With the vaccination campaign picking up pace and the planned introduction of a ‘green pass‘ to allow tourism to restart, the industry is awakening from its lockdown slumber and preparing to welcome tourists again.
According to a study by research agency, Demoskopia, in conjunction with the University of Sannio, over 23 million extra tourists are expected between June and September, compared with the same period last year.
The regions of Puglia, Tuscany and Sicily take the top spots for the predicted most-visited destinations. They’re followed by Emilia-Romagna and Sardinia as the tourist hubs for summer 2021.
With Puglia at the top of the list, expecting some four million visitors from within the EU alone, is the region prepared for a summer of tourism?
Forming the heel of Italy’s ‘boot’, this region’s stunning coastline and beaches are a huge draw for holidaymakers – and authorities have been busy ensuring those picture perfect seascapes are in top shape, following a study in May deeming the water quality “excellent”.
The Regional Agency for Environmental Prevention and Protection (ARPA) found that the coastline has met the highest quality for bathing standards.
The agency’s environmental analyst, Pietro Petruzzelli said, “For the city of Bari, it is hugely satisfying to be able to count on 42 kilometres of coastline that are safe from a health and hygiene point of view – all the more so if the assessment is ‘excellent’ everywhere in terms of water quality.”
He also expects water sports to feature in people’s Puglia holidays: “Excellent water quality can help give new life to water sports activities that, like all sports, have had to suffer an inevitable slowdown due to the health emergency,” he added.
The region that’s famously home to vineyards, renaissance art and breathtaking coastlines is prepared for the influx of tourists, but with “virtuous behaviour and respect for the rules”.
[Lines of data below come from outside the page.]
Definition handleDataChannelData (dfd : Z) (received : option bytes) : M unit :=
  owner <- findClientOwnerByDataFd dfd ;;
  match owner with
  | None => ret tt
  | Some ofd =>
      o <- findClientByDataFd dfd ;;
      match o with
      | None => closeDataChannel ofd
      | Some fd =>
          match received with
          | None => handleDataChannelDisconnect dfd
          | Some buf =>
              upd fd (fun c => set_dataRecvBuf (dataRecvBuf c ++ buf) c) ;;;
              processDataRecvBuffer fd
          end
      end
  end.

(** Close the descriptor of a data channel that was not bound. *)
Definition refuse_data_channel (fd : Z) : M unit :=
  emit (OutEpollDel fd) ;;; emit (OutClose fd).

Definition onSecureDataChannelInit (dfd : Z) (p : bytes) : M unit :=
  if negb (len p =? SECURE_SESSION_ID_SIZE + SECURE_FRAME_OVERHEAD + 4)
  then refuse_data_channel dfd else
  o <- findClientBySecureSessionId (readU32BE p) ;;
  match o with
  | None => refuse_data_channel dfd
  | Some fd =>
      c <- client fd ;;
      if negb (sessionCanBindDataChannel (state c)) then refuse_data_channel dfd else
      let '(plain, cipher) := decrypt (dataCipher c) (drop 4 p) [] in
      upd fd (set_dataCipher cipher) ;;;
      match plain with
      | None => refuse_data_channel dfd
      | Some plain =>
          if negb (len plain =? 4) then refuse_data_channel dfd else
          let* (pid, bb) := read readU32 (bb_of plain) in
          if negb (pid =? peerId c) then refuse_data_channel dfd else
          closeDataChannel fd ;;;
          t <- now ;;
          upd fd (fun c => set_dataLastPing t (set_dataFd dfd c)) ;;;
          clearSendBuffer fd true ;;;
          upd fd (set_dataRecvBuf []) ;;;
          bound <- bindDataFdIndex fd dfd ;;
          if negb bound then upd fd (set_dataFd (-1)) ;;; refuse_data_channel dfd else
          sendDataMsg fd MSG_DATA_CHANNEL_ACK [] ;;; ret tt
      end
  end.
Lemma collect_lookup m k :
  rooms_ok m -> collectRoomListState m !! k = room_list_state <$> (m_rooms m !! k).
Proof.
  intros Hm. unfold collectRoomListState.
  assert (forall l (acc : gmap Z RoomListState), NoDup l.*1 -> (forall i r, (i, r) ∈ l -> r_id r = i) ->
    fold_left (fun acc '(_, room) => <[r_id room := room_list_state room]> acc) l acc !! k =
    match list_to_map (M := gmap Z Room) l !! k with
    | Some r => Some (room_list_state r)
    | None => acc !! k
    end) as Hf.
  { induction l as [|[i r] l IH]; intros acc Hnd Hid; [by cbn; rewrite lookup_empty|].
    cbn in Hnd. apply NoDup_cons in Hnd as [Hi Hnd]. cbn [fold_left].
    rewrite IH; [|done|intros j x Hj; apply Hid; by right].
    assert (r_id r = i) as -> by (apply Hid; left). cbn [list_to_map foldr fst snd].
    destruct (decide (k = i)) as [->|Hne].
    - assert (list_to_map (M := gmap Z Room) l !! i = None) as -> by by apply not_elem_of_list_to_map_1.
      by rewrite !lookup_insert_eq.
    - by rewrite !lookup_insert_ne. }
  rewrite Hf, lookup_empty; [|apply NoDup_map_ordered_keys|].
  - destruct (list_to_map _ !! k) as [r|] eqn:E.
    + apply elem_of_list_to_map_2, elem_of_map_ordered in E. by rewrite E.
    + apply not_elem_of_list_to_map_2 in E. destruct (m_rooms m !! k) as [r|] eqn:Em; [|done].
      exfalso. apply E. apply list_elem_of_fmap. exists (k, r). split; [done|].
      by apply elem_of_map_ordered.
  - intros i r Hin. apply elem_of_map_ordered in Hin. by apply (rk_room _ Hm).
Qed.
Lemma collect_keyed m : rooms_ok m -> keyed (collectRoomListState m).
Proof.
  intros Hm k st. rewrite collect_lookup by done. rewrite fmap_Some.
  intros (r & E & ->). cbn. by apply (rk_room _ Hm).
Qed.

Lemma filter_none {A} (f : A -> bool) l :
  (forall x, x ∈ l -> f x = false) -> filter (fun x => f x = true) l = [].
Proof.
  induction l as [|x l IH]; intros Hf; [done|].
  rewrite filter_cons, decide_False; [|rewrite Hf by left; done].
  apply IH. intros y Hy. apply Hf. by right.
Qed.

Lemma operations_none current published : keyed current -> keyed published ->
  room_list_operations current published = [] <-> published = current.
Proof.
  intros Hc Hp. pose proof (operations_apply _ _ Hc Hp) as Ha. split; [intros E; by rewrite E in Ha|].
  intros ->. unfold room_list_operations. rewrite !filter_none; [done|..].
  - intros [k st] Hin%elem_of_map_ordered. cbn. by rewrite Hin.
  - intros [k st] Hin%elem_of_map_ordered. cbn. rewrite Hin. by case_bool_decide.
Qed.

(** ** The push *)

Section Push.
Context {HC : Crypto}.

(** Sending leaves the list and its revision alone. *)
Definition same_list (s s' : Server) : Prop :=
  (sv_roomListRevision s', sv_publishedRooms s') = (sv_roomListRevision s, sv_publishedRooms s).
#[export] Instance same_list_preorder : PreOrder same_list.
Proof. split; [done|]. intros s1 s2 s3 E1 E2. unfold same_list in *. congruence. Qed.
#[local] Hint Extern 1 (moves same_list (modify _)) =>
  apply moves_modify; intros; cbn; repeat case_match; reflexivity : vlan.
#[local] Hint Extern 1 (moves same_list (upd _ _)) => apply moves_modify; intros; reflexivity : vlan.
#[local] Hint Extern 1 (moves same_list (ret _)) => apply moves_ret, _ : vlan.
#[local] Hint Extern 1 (moves same_list (gets _)) => apply moves_gets, _ : vlan.
#[local] Hint Extern 1 (moves same_list (client _)) => apply moves_gets, _ : vlan.
Lemma list_emit e : moves same_list (emit e).
Proof. unfold emit. walk. Qed.
Lemma list_release n : moves same_list (release_budget n).
Proof. unfold release_budget. walk. Qed.
Lemma list_log : moves same_list logSendRejectSampled.
Proof. unfold logSendRejectSampled. walk. Qed.
#[local] Hint Resolve list_emit list_release list_log : vlan.
Lemma list_append fd dc a b : moves same_list (appendSendBuffer fd dc a b).
Proof. unfold appendSendBuffer. walk. Qed.
Lemma list_consume fd dc n : moves same_list (consumeSendBuffer fd dc n).
Proof. unfold consumeSendBuffer. walk. Qed.
#[local] Hint Resolve list_append list_consume : vlan.
Lemma list_flush_loop fuel fd dc sock again failed done :
  moves same_list again -> moves same_list failed -> moves same_list done ->
  moves same_list (flush_loop fuel fd dc sock again failed done).
Proof.
  intros Ha Hf Hd. induction fuel as [|fuel IH]; cbn [flush_loop]; unfold flush_turn, next_send; walk.
Qed.
Lemma list_flush fd : moves same_list (flushSendBuf fd).
Proof. unfold flushSendBuf. walk; apply list_flush_loop; walk. Qed.
#[local] Hint Resolve list_flush : vlan.
Lemma list_sendMsg fd t b : moves same_list (sendMsg fd t b).
Proof. unfold sendMsg. walk. Qed.
#[local] Hint Resolve list_sendMsg : vlan.
Lemma list_sendClientMsg fd t b : moves same_list (sendClientMsg fd t b).
Proof. unfold sendClientMsg, encryptForClient, failRequiredControl. walk. Qed.
#[local] Hint Resolve list_sendClientMsg : vlan.

(** The delta goes to a session that has logged in and is still up. *)
Definition push_to (delta : bytes) (fd : Z) : M unit :=
  c <- client fd ;;
  if (peerId c =? 0) || negb (alive c) || negb (sessionHasPeerIdentity (state c)) || negb (serverAuthOk c)
  then ret tt
  else sendClientMsg fd MSG_ROOM_LIST_PUSH delta ;;; ret tt.
Lemma list_push_to delta fd : moves same_list (push_to delta fd).
Proof. unfold push_to. walk. Qed.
Marras added, “It will be a safe holiday in our region. Of course, prudence is a must.”
In Tuscany, 4.1 million tourists are expected this summer season, according to the Demoskopika study. That’s a 13.6% rise on last year’s figures.
“Certainly, it will take time to make up for lost ground and this summer will also have its limitations. But we will be able to manage the situation in the best possible way thanks to the professionalism of all the operators in the sector,” said Marras.
“The towns are also ready to organise, as far as possible, events that will give tourists the best possible welcome,” he added.
Such events include city festivals in Florence, from the Florence Jazz Festival to the ‘Apriti Cinema‘ (Open Cinema).
The magical floating city is relaunching itself this month with the opening of the International Architecture Exhibition (Biennale Architettura) on 22nd May and the Venice Boat Show (Salone Nautico) on 29th May.
“We will be the first to resume with events in attendance, but we need clear indications from the government,” said Tourism Councillor Simone Venturini in an interview on the city’s website.
€1 million are being pumped into the coastal towns to ensure the beaches are of a high standard to attract potential travellers.
And the island is going ahead with more than just gorgeous beaches for people to relax on.
The tourism board is also planning the Rally Italia Sardegna, a car-racing event that “contributes to promoting tourism and the image of the island nationally and internationally”, said Gianni Chessa, Regional Councillor for Tourism, during a video meeting with the event organisers on Friday.
Italy’s ‘Covid-free islands’
Dozens of small islands around Italy are gearing up for tourists with complete vaccination rollouts.
Mass vaccinations are also underway at other islands close by, including Ischia and Capri, and at various islands off the coast of the country, such as the Pontine islands in Lazio, the Tremiti in Puglia, Capraia and Giglio in Tuscany, and the Maddalena archipelago off Sardinia.
It isn’t just a move to encourage tourists to visit. Procida’s mayor Dino Ambrosino said, “Small islands in Italy are fragile territories that often have limited health services.”
As Italy reopens as a whole, the plan is to “relaunch Italian tourism”, according to the president of Demoskopika, Raffaele Rio.
“They are encouraging estimates for the recovery but we need to play in advance with a recovery plan for 2022-2023… which fuels the restart and stimulates domestic and international demand for Italy,” he added.